The Best Laid Plans is a Canadian comedy-drama miniseries based on the Stephen Leacock Award-winning 2008 novel of the same name by Terry Fallis. The series stars Jonas Chernick as Daniel Addison, a disillusioned political staffer in the office of Opposition Leader George Quimby (Mark McKinney) who is forced to run a local candidate's campaign during a federal election. The election featured is in part a parody of the 2008 Canadian federal election. The six-part series premiered January 5, 2014 on CBC Television and concluded its run on February 3, 2014.

==Plot==
When Daniel catches his girlfriend (Sarah Allen), also a political staffer, and her boss in flagrante delicto he decides to flee political life and return to academe as assistant professor of English at the University of Ottawa. But it turns out that a life in politics is a bit like life in the mob – you just don’t walk away. For Daniel, the cost of exit is that he must find a candidate in a small riding 50 kilometers away and manage the campaign in the quickly approaching election. The catch: the riding in question has voted solidly for the governing party in every single election since Confederation and the incumbent is Eric Cameron (Peter Keleghan), the extremely popular finance minister whose approval rating in the last election was over 90%. Daniel's plan, therefore, is to select the seemingly unelectable Angus McClintock (Kenneth Welsh) in order to kill off his own credibility as a political strategist — as the campaign progresses, however, McClintock's unconventional attitude begins to strike a chord with voters, and Daniel's campaign to lose becomes increasingly difficult.

The show's cast also includes Raoul Bhaneja, Eric Peterson, Sonja Smits, Jodi Balfour, Barbara Gordon, Jordan Johnson-Hinds, Varun Saranga, Ron Lea, and Leah Pinsent.

==Production==
Production on the series began in summer 2013. Some scenes were filmed on Parliament Hill during Parliament's summer recess.
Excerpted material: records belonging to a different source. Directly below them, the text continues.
(* ===== verification/Disk.v ===== *)
(** * Disk: the file operations of package os the queue uses

    A directory whose files hold a value and know whether it has been synced.
    Every operation can fail: [fs_faults] decides, one entry for each operation
    ([None]: no fault; past its end nothing fails).  [fs_history] keeps every
    state the directory went through, newest first, and [crash] relates a state
    to what a machine that stops there can find at the next start: a synced file
    with its content, an unsynced one with any content.  Creating, renaming and
    removing take effect on the directory in program order. *)
From S2P Require Import Prelude GoStr ExtErrors.
From stdpp Require Import sorting.

Section Disk.
(** The values files decode to; [empty] is the content of a new file, [torn] the
    content of one whose write did not complete. *)
Context {C : Type} (empty torn : C).

Record file := mkFile { f_content : C; f_synced : bool }.
Abbreviation disk := (gmap string file).

Record fs := mkFs {
  fs_disk : disk;
  fs_faults : list (option gerror);
  fs_history : list disk
}.

(** The error of a file operation: os.IsNotExist tells the two apart. *)
Inductive os_error := NotExist (name : string) | OsErr (e : gerror).

Definition os_gerror (e : os_error) : gerror :=
  match e with
  | NotExist name => EErrorf (name +:+ ": no such file or directory") None
  | OsErr e => e
  end.
Definition IsNotExist (e : os_error) : bool :=
  match e with NotExist _ => true | OsErr _ => false end.

(** The next fault decision. *)
Definition next_fault : Prog fs error := fun s =>
  match fs_faults s with
  | [] => (s, Done None)
  | f :: rest => (mkFs (fs_disk s) rest (fs_history s), Done f)
  end.

Definition set_disk (d : disk) : Prog fs unit :=
  modify (fun s => mkFs d (fs_faults s) (d :: fs_history s)).

(** [faulty op]: fail with the injected error or run [op] on the directory. *)
Definition faulty {A} (op : disk -> Prog fs (Result os_error A)) : Prog fs (Result os_error A) :=
  e ← next_fault;
  match e with
  | Some e => mret (Err (OsErr e))
  | None => d ← gets fs_disk; op d
  end.

Definition os_err {A} (r : Result os_error A) : error :=
  match r with Ok _ => None | Err e => Some (os_gerror e) end.

Definition os_Create (p : string) : Prog fs (Result os_error unit) :=
  faulty (fun d => set_disk (<[p := mkFile empty false]> d) ;; mret (Ok tt)).

(** Write the whole content of [p]; a crash or a fault can leave part of it. *)
Definition os_Write (p : string) (c : C) : Prog fs (Result os_error unit) :=
  d ← gets fs_disk;
  set_disk (<[p := mkFile torn false]> d) ;;
  faulty (fun d => set_disk (<[p := mkFile c false]> d) ;; mret (Ok tt)).

Definition os_Sync (p : string) : Prog fs (Result os_error unit) :=
  faulty (fun d =>
    set_disk (alter (fun f => mkFile (f_content f) true) p d) ;; mret (Ok tt)).

Definition os_Rename (p q : string) : Prog fs (Result os_error unit) :=
  faulty (fun d =>
    match d !! p with
    | None => mret (Err (NotExist p))
    | Some f => set_disk (<[q := f]> (delete p d)) ;; mret (Ok tt)
    end).

Definition os_Remove (p : string) : Prog fs (Result os_error unit) :=
  faulty (fun d =>
    match d !! p with
    | None => mret (Err (NotExist p))
    | Some _ => set_disk (delete p d) ;; mret (Ok tt)
    end).

Definition os_Stat (p : string) : Prog fs (Result os_error unit) :=
  faulty (fun d =>
    match d !! p with None => mret (Err (NotExist p)) | Some _ => mret (Ok tt) end).

(** Open and read the whole content. *)
Definition os_Read (p : string) : Prog fs (Result os_error C) :=
  faulty (fun d =>
    match d !! p with None => mret (Err (NotExist p)) | Some f => mret (Ok (f_content f)) end).

(** ReadDir returns the entries sorted by name. *)
Definition name_le (a b : string) : Prop := String.leb a b = true.
#[local] Instance name_le_dec : RelDecision name_le.
Proof. intros a b. unfold name_le. apply _. Defined.
Definition dir_names (d : disk) : list string := merge_sort name_le (map fst (map_to_list d)).
Definition os_ReadDir : Prog fs (Result os_error (list string)) :=
  faulty (fun d => mret (Ok (dir_names d))).

(** ** Crashes *)

Definition crash (d d' : disk) : Prop :=
  forall p,
    match d !! p with
    | None => d' !! p = None
    | Some f => exists f', d' !! p = Some f' /\ (f_synced f = true -> f_content f' = f_content f)
    end.

(** The states reached since [s0]: those of [s1]'s history that [s0]'s lacks. *)
Definition states_since (s0 s1 : fs) (d : disk) : Prop :=
  exists new, fs_history s1 = new ++ fs_history s0 /\ d ∈ new.

Lemma crash_synced d d' p c :
  crash d d' -> d !! p = Some (mkFile c true) -> exists f, d' !! p = Some f /\ f_content f = c.
Proof.
  intros Hc Hp. specialize (Hc p). rewrite Hp in Hc. destruct Hc as (f' & E & Hs). eauto.
Qed.

Lemma crash_absent d d' p : crash d d' -> d !! p = None -> d' !! p = None.
Proof. intros Hc Hp. specialize (Hc p). by rewrite Hp in Hc. Qed.

Lemma crash_refl d : crash d d.
Proof. intros p. destruct (d !! p) eqn:E; eauto. Qed.

(** ** Every state satisfies a property

    [wp I m Q d]: run from the directory [d], with any faults, the program
    returns, every directory it goes through satisfies [I], and [Q] holds of the
    value returned and the directory left. *)
Definition wp {A} (I : disk -> Prop) (m : Prog fs A) (Q : A -> disk -> Prop) (d : disk) : Prop :=
  forall s s' o, fs_disk s = d -> m s = (s', o) ->
    (exists new, fs_history s' = new ++ fs_history s /\ Forall I new)
    /\ exists a, o = Done a /\ Q a (fs_disk s').

Lemma wp_ret {A} I (a : A) Q d : Q a d -> wp I (mret a) Q d.
Proof. intros HQ s s' o <- E. cbv in E. simplify_eq. split; [by exists []|eauto]. Qed.

Lemma wp_bind {A B} I (m : Prog fs A) (f : A -> Prog fs B) Q d :
  wp I m (fun a d' => wp I (f a) Q d') d -> wp I (m ≫= f) Q d.
Proof.
  intros Hm s s' o Hd E. unfold mbind, prog_bind in E.
  destruct (m s) as [s1 o1] eqn:Em. destruct (Hm _ _ _ Hd Em) as ((n1 & H1 & I1) & a & -> & Hf).
  destruct (Hf _ _ _ eq_refl E) as ((n2 & H2 & I2) & b & -> & HQ).
  split; [|eauto]. exists (n2 ++ n1). rewrite H2, H1, app_assoc. split; [done|by apply Forall_app].
Qed.

Lemma wp_weaken {A} I (m : Prog fs A) (Q Q' : A -> disk -> Prop) d :
  wp I m Q' d -> (forall a d', Q' a d' -> Q a d') -> wp I m Q d.
Proof.
  intros Hm HQ s s' o Hd E. destruct (Hm _ _ _ Hd E) as (HI & a & -> & Ha). eauto 10.
Qed.

Lemma wp_gets {A} I (f : fs -> A) Q d :
  (forall s, fs_disk s = d -> Q (f s) d) -> wp I (gets f) Q d.
Proof.
  intros HQ s s' o Hd E. cbv [gets] in E. simplify_eq. split; [by exists []|].
  eexists. split; [done|]. by apply HQ.
Qed.

Lemma wp_set_disk I d' Q d : I d' -> Q tt d' -> wp I (set_disk d') Q d.
Proof.
  intros HI HQ s s' o Hd E. cbv [set_disk modify] in E. simplify_eq/=.
  split; [|eauto]. exists [d']. split; [done|by apply Forall_singleton].
Qed.

Lemma wp_faulty {A} I (op : disk -> Prog fs (Result os_error A)) Q d :
  (forall e, Q (Err (OsErr e)) d) -> wp I (op d) Q d -> wp I (faulty op) Q d.
Proof.
  intros He Hop. apply wp_bind. intros s s' o Hd E. unfold next_fault in E.
  destruct (fs_faults s) as [|[f|] rest]; simplify_eq/=; (split; [by exists []|]);
    (eexists; split; [done|]); simpl.
  - apply wp_bind, wp_gets. by intros ? ->.
  - by apply wp_ret.
  - apply wp_bind, wp_gets. by intros ? ->.
Qed.

Lemma wp_Create I p Q d :
  (forall e, Q (Err (OsErr e)) d) -> I (<[p := mkFile empty false]> d) ->
  Q (Ok tt) (<[p := mkFile empty false]> d) -> wp I (os_Create p) Q d.
Proof. intros. apply wp_faulty; [done|]. by apply wp_bind, wp_set_disk; [|apply wp_ret]. Qed.

Lemma wp_Write I p c Q d :
  let torn_d := <[p := mkFile torn false]> d in
  I torn_d -> (forall e, Q (Err (OsErr e)) torn_d) ->
  I (<[p := mkFile c false]> d) -> Q (Ok tt) (<[p := mkFile c false]> d) ->
  wp I (os_Write p c) Q d.
Proof.
  intros td Ht He HI HQ. apply wp_bind, wp_gets. intros s <-. apply wp_bind, wp_set_disk; [done|].
  apply wp_faulty; [done|]. apply wp_bind. rewrite insert_insert_eq.
  by apply wp_set_disk; [|apply wp_ret].
Qed.

Definition sync_at (p : string) (d : disk) : disk :=
  alter (fun f => mkFile (f_content f) true) p d.

Lemma wp_Sync I p Q d :
  (forall e, Q (Err (OsErr e)) d) -> I (sync_at p d) -> Q (Ok tt) (sync_at p d) ->
  wp I (os_Sync p) Q d.
Proof. intros. apply wp_faulty; [done|]. by apply wp_bind, wp_set_disk; [|apply wp_ret]. Qed.

Lemma wp_Rename I p q f Q d :
  d !! p = Some f -> (forall e, Q (Err (OsErr e)) d) ->
  I (<[q := f]> (delete p d)) -> Q (Ok tt) (<[q := f]> (delete p d)) ->
  wp I (os_Rename p q) Q d.
Proof.
  intros Hp ???. apply wp_faulty; [done|]. rewrite Hp.
  by apply wp_bind, wp_set_disk; [|apply wp_ret].
Qed.

Lemma wp_Remove I p Q d :
  (forall e, Q (Err e) d) -> I (delete p d) -> Q (Ok tt) (delete p d) -> wp I (os_Remove p) Q d.
Proof.
  intros. apply wp_faulty; [done|]. destruct (d !! p); [|by apply wp_ret].
  by apply wp_bind, wp_set_disk; [|apply wp_ret].
Qed.

Lemma wp_Stat I p Q d :
  (forall e, Q (Err (OsErr e)) d) -> (d !! p = None -> Q (Err (NotExist p)) d) ->
  (is_Some (d !! p) -> Q (Ok tt) d) -> wp I (os_Stat p) Q d.
Proof. intros. apply wp_faulty; [done|]. destruct (d !! p); apply wp_ret; eauto. Qed.

Lemma wp_Read I p Q d :
  (forall e, Q (Err (OsErr e)) d) -> (d !! p = None -> Q (Err (NotExist p)) d) ->
  (forall f, d !! p = Some f -> Q (Ok (f_content f)) d) -> wp I (os_Read p) Q d.
Proof. intros. apply wp_faulty; [done|]. destruct (d !! p); apply wp_ret; eauto. Qed.

Lemma wp_ReadDir I Q d :
  (forall e, Q (Err (OsErr e)) d) -> Q (Ok (dir_names d)) d -> wp I os_ReadDir Q d.
Proof. intros. apply wp_faulty; [done|]. by apply wp_ret. Qed.
End Disk.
The series was written by Susan Coyne and Jason Sherman, and is produced by Phyllis Platt, Brian Dennis and Peter Moss of PDM Entertainment.

==Awards==

The series won three 2014 Directors Guild of Canada Awards in 2014: Best Television Movie/Mini-Series, Best Picture Editing - Television Movie/Mini-Series, Best Sound Editing - Television Movie/Mini-Series.